Follow the money: Explore money laundering and human trafficking links Loop Jamaica

Black Immigrant Daily News

The content originally appeared on: Jamaica News Loop News

Local Financial Service Providers (FSP) are being urged to train their staff to identify the signs of human trafficking due to its link with money laundering.

Vice president of the International Compliance Association, Pekka Dare in making his presentation on Human Trafficking and Money Laundering at the recently held Anti-Money Laundering/Counter Financing of Terrorism Conference hosted last month by the Jamaica Institute of Financial Services (JIFS) and the Jamaica Bankers Association (JBA), said FSPs have a “massive role to play” in combating human trafficking.

The umbilical ties between the two have resulted in billions of illicit funds flowing through the Caribbean, Dare said pointing to data from the United Nations and US-based Global Financial Integrity – which researches corruption and illicit financial flows.

“The scale of this problem is global and it is huge,” he said.

According to Dare, research also indicates that human traffickers exploit the fisheries industry within the Caribbean.

“It [the research] talked about US$10 billion turnover across the Caribbean with between 80,000 to 100,000 persons being smuggled through the Caribbean annually,” he told the gathering of financial service providers.

With the growth of human trafficking globally, he urged the FSPs to “follow the money” and improve their systems for tracking illicit transactions.

“There is a lot of focus on following the money…this activity wouldn’t continue without the organised criminal networks making huge amounts of money…if we can work together as financial institutions, Financial Intelligence Units (FIU) and regulators to try and strangle and check where the money is going, we can stop these networks,” he said.

He encouraged FSPs to utilise the resources of firms such as the United Kingdom-based charity Stop the Traffic to bolster their watch of suspicious financial transactions.

A financial inclusive economy will also go a long way toward stemming human trafficking, he said.

“We need to keep promoting financial inclusion because the grey economy thrives [with funding from human trafficking]. This is where a lot of this money moves in alternative remittance systems such as Hawala [an alternative remittance channel that exists outside of traditional banking systems],” he said.

“Often migrants are not banked and they will use the informal economy to move money…if we can encourage these people to use the regulated or traditional economy and financial services, we have more chances of protecting them and detecting this activity,” he said.

He suggested that FPS look for suspicious transactions such as “money coming in and out quickly; frequent transfers to several parties abroad and strange flows of money in short time periods.”

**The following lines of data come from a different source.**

(** * Stencil build core: orchestration, per-file transpilation, state markers

    A shallow embedding of [src/compiler/build.ts], [src/compiler/transpile.ts]
    and the state-decorator transformer, followed by the properties checked
    against the specification.

    Conventions.
    - A JavaScript string is a [string] whose characters are read as code
      units below 256 (Latin-1); [<] on strings is the code-unit order.
    - [undefined]/[null] fields are [option]s; JavaScript truthiness is written
      out ([truthy_str], [is_Some]).
    - A thrown value or a rejected promise is a [JsThrown]; code that can throw
      lives in the monad [M] (state + exception + event trace).
    - Objects used as dictionaries ([FilesToWrite], [jsFiles]) are [gmap]s. *)

From Stdlib Require Import ZArith Lia Permutation Sorted Ascii String.
From stdpp Require Import base option list strings gmap sorting.

Open Scope string_scope.
Open Scope list_scope.

#[local] Set Warnings "-register-all".

(** ** JavaScript primitives *)

(** [!!s] for a string value: only the empty string is falsy. *)
Definition truthy_str (s : string) : bool :=
  match s with EmptyString => false | String _ _ => true end.

(** Truthiness of a possibly-undefined string. *)
Definition truthy_ostr (o : option string) : bool :=
  match o with Some s => truthy_str s | None => false end.

(** White space and line terminators of ECMAScript that fit in one Latin-1
    code unit: TAB, LF, VT, FF, CR, SP and NBSP. *)
Definition is_js_whitespace (c : ascii) : bool :=
  let n := N_of_ascii c in
  ((9 <=? n) && (n <=? 13) || (n =? 32) || (n =? 160))%N.

Fixpoint trimStart (s : string) : string :=
  match s with
  | EmptyString => EmptyString
  | String c s' => if is_js_whitespace c then trimStart s' else s
  end.

Fixpoint trimEnd (s : string) : string :=
  match s with
  | EmptyString => EmptyString
  | String c s' =>
      match trimEnd s' with
      | EmptyString => if is_js_whitespace c then EmptyString else String c EmptyString
      | t => String c t
      end
  end.

(** [String.prototype.trim]. *)
Definition trim (s : string) : string := trimEnd (trimStart s).

(** [String.prototype.toLowerCase] on Latin-1 code units: A-Z and the
    accented capitals U+00C0..U+00DE (but not the multiplication sign U+00D7)
    move up by 32. *)
Definition lower_char (c : ascii) : ascii :=
  let n := N_of_ascii c in
  if ((65 <=? n) && (n <=? 90) || (192 <=? n) && (n <=? 222) && negb (n =? 215))%N
  then ascii_of_N (n + 32) else c.

Fixpoint toLowerCase (s : string) : string :=
  match s with
  | EmptyString => EmptyString
  | String c s' => String (lower_char c) (toLowerCase s')
  end.

(** ** Thrown values and results *)

(** What a [throw] or a rejection can carry: a string primitive (as
    [validateBuildConfig] throws), an [Error]-like object with its
    [toString()] text and [stack], or [undefined]/[null]. *)
Inductive JsThrown :=
| ThrownString (s : string)
| ThrownError (text : string) (stack : option string)
| ThrownNullish.

Inductive JsResult (A : Type) :=
| Returned (a : A)
| Threw (e : JsThrown).
Arguments Returned {A} a.
Arguments Threw {A} e.

(** [err.toString()]; calling it on [undefined]/[null] is itself a TypeError. *)
Definition thrown_toString (e : JsThrown) : option string :=
  match e with
  | ThrownString s => Some s
  | ThrownError t _ => Some t
  | ThrownNullish => None
  end.

(** [err.stack]: only error objects carry one. *)
Definition thrown_stack (e : JsThrown) : option string :=
  match e with
  | ThrownError _ st => st
  | _ => None
  end.

Definition TypeError (what : string) : JsThrown :=
  ThrownError ("TypeError: " +:+ what) (Some ("TypeError: " +:+ what)).

(** ** Shared interfaces *)

(** [Diagnostic]: the fields written by build.ts ([msg], [type], [stack]) and
    by transpile.ts ([msg], [level], [filePath], [start], [length],
    [category], [code]). *)
Record Diagnostic := {
  d_msg : string;
  d_type : option string;
  d_level : option string;
  d_filePath : option string;
  d_start : option Z;
  d_length : option Z;
  d_category : option Z;
  d_code : option Z;
  d_stack : option string
}.

(** [Logger]: its [level] and the names of its function-valued properties
    beyond [error], [debug] and [createTimeSpan], which the sources call by
    name. *)
Record Logger := {
  level : string;
  methods : list string
}.

Definition logger_has (lg : Logger) (k : string) : bool :=
  existsb (String.eqb k) ("error" :: "debug" :: "createTimeSpan" :: methods lg).

(** The property key JavaScript uses for [logger[d.type]]. *)
Definition property_key (o : option string) : string :=
  match o with Some k => k | None => "undefined" end.

(** ** build.ts: data *)

(** [sys.path]: the two functions transpile.ts calls. *)
Record PathApi := {
  basename : string -> string;
  join : string -> string -> string
}.

Record SassConfig := {
  file : string;
  outFile : string
}.

(** What [sys.sass.render] hands to its callback: [err], or a result whose
    [stats.includedFiles] is the list given. *)
Inductive SassOutcome :=
| SassError (err : string)
| SassResult (includedFiles : list string).

Record SassApi := {
  render : SassConfig -> SassOutcome
}.

(** Hooks build.ts and transpile.ts never call into. *)
Inductive Capability := CapabilityHandle.

Record StencilSystem := {
  fs : option Capability;
  path : option PathApi;
  sass : option SassApi;
  rollup : option Capability;
  typescript : option Capability
}.

(** Opaque payloads handed from one collaborator to the next. *)
Record Manifest := { components : list string }.
Record Bundle := { bundle_components : list string }.
Record Collection := { collection_name : string }.

Record BuildConfig := {
  srcDir : option string;
  destDir : option string;
  rootDir : option string;
  sys : option StencilSystem;
  logger : Logger;
  isDevMode : bool;
  isWatch : bool;
  numWorkers : option Z;
  writeCompiledToDisk : option bool;
  bundles : option (list Bundle);
  collections : option (list Collection);
  namespace : option string
}.

Record CompilerOptions := {
  outDir : option string;
  module : string;
  target : string;
  co_rootDir : option string
}.

Record CompilerConfig := {
  compilerOptions : CompilerOptions;
  include : list (option string);
  exclude : list string;
  cc_isDevMode : bool;
  cc_bundles : option (list Bundle);
  cc_isWatch : bool;
  cc_writeCompiledToDisk : option bool
}.

Record BundlerConfig := {
  bc_namespace : option string;
  bc_srcDir : option string;
  bc_destDir : option string;
  bc_manifest : Manifest;
  bc_isDevMode : bool;
  bc_isWatch : bool
}.

(** [CompileResults]: every field the two source files touch. *)
Record CompileResults := {
  diagnostics : option (list Diagnostic);
  filesToWrite : option (gmap string string);
  manifest : option Manifest;
  jsFiles : gmap string string;
  includedSassFiles : option (list string)
}.

Record BundleResults := {
  br_diagnostics : option (list Diagnostic);
  br_filesToWrite : option (gmap string string);
  componentRegistry : list string
}.

Record BuildResults := {
  res_diagnostics : list Diagnostic;
  res_manifest : Manifest;
  res_componentRegistry : list string
}.

(** Everything build.ts does to the outside world, in order. *)
Inductive Event :=
| EvLogger (method msg : string)
| EvTimeSpanFinish (msg : string)
| EvConnect (count : option Z)
| EvDisconnect
| EvGenerateDependentManifests (cols : option (list Collection)) (root dest : option string)
| EvCompile (c : CompilerConfig)
| EvUpdateManifestUrls (m : Manifest)
| EvMergeManifests (ms : list Manifest)
| EvBundle (c : BundlerConfig)
| EvGenerateProjectFiles (registry : list string)
| EvWriteFiles (files : gmap string string) (dest : option string)
| EvUpdateDirectories (files : gmap string string) (dest : option string).

(** The imported functions of build.ts. Each either returns (its promise
    resolves) or throws (its promise rejects). [generateProjectFiles] is
    handed the mutable [filesToWrite] object and returns it as it left it. *)
Record Collaborators := {
  generateDependentManifests :
    option (list Collection) -> option string -> option string -> JsResult (list Manifest);
  compile : CompilerConfig -> JsResult CompileResults;
  updateManifestUrls : Manifest -> option string -> option string -> JsResult (option Manifest);
  mergeManifests : list Manifest -> JsResult Manifest;
  bundle : BundlerConfig -> JsResult BundleResults;
  generateProjectFiles :
    BuildConfig -> list string -> gmap string string -> JsResult (gmap string string);
  writeFiles : gmap string string -> option string -> JsResult unit;
  updateDirectories : gmap string string -> option string -> JsResult unit
}.

(** ** build.ts: validateBuildConfig *)

Definition validateBuildConfig (buildConfig : BuildConfig) : JsResult BuildConfig :=
  if negb (truthy_ostr (srcDir buildConfig)) then Threw (ThrownString "config.srcDir required")
  else match sys buildConfig with
  | None => Threw (ThrownString "config.sys required")
  | Some s =>
    if negb (bool_decide (is_Some (fs s))) then Threw (ThrownString "config.sys.fs required")
    else if negb (bool_decide (is_Some (path s))) then Threw (ThrownString "config.sys.path required")
    else if negb (bool_decide (is_Some (sass s))) then Threw (ThrownString "config.sys.sass required")
    else if negb (bool_decide (is_Some (rollup s))) then Threw (ThrownString "config.sys.rollup required")
    else if negb (bool_decide (is_Some (typescript s))) then
      Threw (ThrownString "config.sys.typescript required")
    else
      (* buildConfig.bundles = buildConfig.bundles || [] *)
      let bundles' := Some (default [] (bundles buildConfig)) in
      let collections' := Some (default [] (collections buildConfig)) in
      (* (buildConfig.namespace || 'App').trim() *)
      let ns1 := trim (if truthy_ostr (namespace buildConfig)
                       then default "" (namespace buildConfig) else "App") in
      (* (buildConfig.namespace || 'bundles').trim() *)
      let ns2 := trim (if truthy_str ns1 then ns1 else "bundles") in
      Returned {| srcDir := srcDir buildConfig; destDir := destDir buildConfig;
                  rootDir := rootDir buildConfig; sys := sys buildConfig;
                  logger := logger buildConfig; isDevMode := isDevMode buildConfig;
                  isWatch := isWatch buildConfig; numWorkers := numWorkers buildConfig;
                  writeCompiledToDisk := writeCompiledToDisk buildConfig;
                  bundles := bundles'; collections := collections'; namespace := Some ns2 |}
  end.

(** ** build.ts: the orchestrator *)

(** What a build mutates while it runs: the config object, the diagnostics of
    [buildResults], the [filesToWrite] buffer, and the trace of outside calls. *)
Record BuildState := {
  st_config : BuildConfig;
  st_diagnostics : list Diagnostic;
  st_filesToWrite : gmap string string;
  st_trace : list Event
}.

(** State, exceptions and trace. A throw keeps the state reached so far:
    JavaScript does not roll mutations back. *)
Definition M (A : Type) : Type := BuildState -> JsResult A * BuildState.

#[export] Instance M_ret : MRet M := fun A a st => (Returned a, st).
#[export] Instance M_bind : MBind M := fun A B f m st =>
  match m st with
  | (Returned a, st') => f a st'
  | (Threw e, st') => (Threw e, st')
  end.

Definition throw {A} (e : JsThrown) : M A := fun st => (Threw e, st).

Definition lift {A} (r : JsResult A) : M A := fun st => (r, st).

(** [p.catch(h)]. *)
Definition catch {A} (m : M A) (h : JsThrown -> M A) : M A := fun st =>
  match m st with
  | (Returned a, st') => (Returned a, st')
  | (Threw e, st') => h e st'
  end.

Definition get_config : M BuildConfig := fun st => (Returned (st_config st), st).
Definition get_diagnostics : M (list Diagnostic) := fun st => (Returned (st_diagnostics st), st).
Definition get_filesToWrite : M (gmap string string) :=
  fun st => (Returned (st_filesToWrite st), st).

Spreading financial transactions across multiple banks; buying high-value goods and real estate; transfers of cross-border funds and an unwillingness to declare ‘source of funds’ are also tell-tale signs of human trafficking, Dare said.

“Train and educate your staff on the red flags of human trafficking that they need to look for…there is a massive link to Know Your Customer (KYC) and Customer Due Diligence (CDD),” he said.

For Business and Financial Consultant of Modern Slavery and Human Trafficking of Stop the Traffic, Christina Smith, modern slavery and human trafficking is the third most profitable criminal activity in the world behind counterfeit goods and drug trafficking.

“It is always the one that gets forgotten but it is huge in terms of profit and this is why following that money is so crucial,” she told the conference.

For example, “One of our partners in Houston found that traffickers were exploiting women in Houston and in 2019 alone, they made US$ 3 billion in one year just for trafficking women.”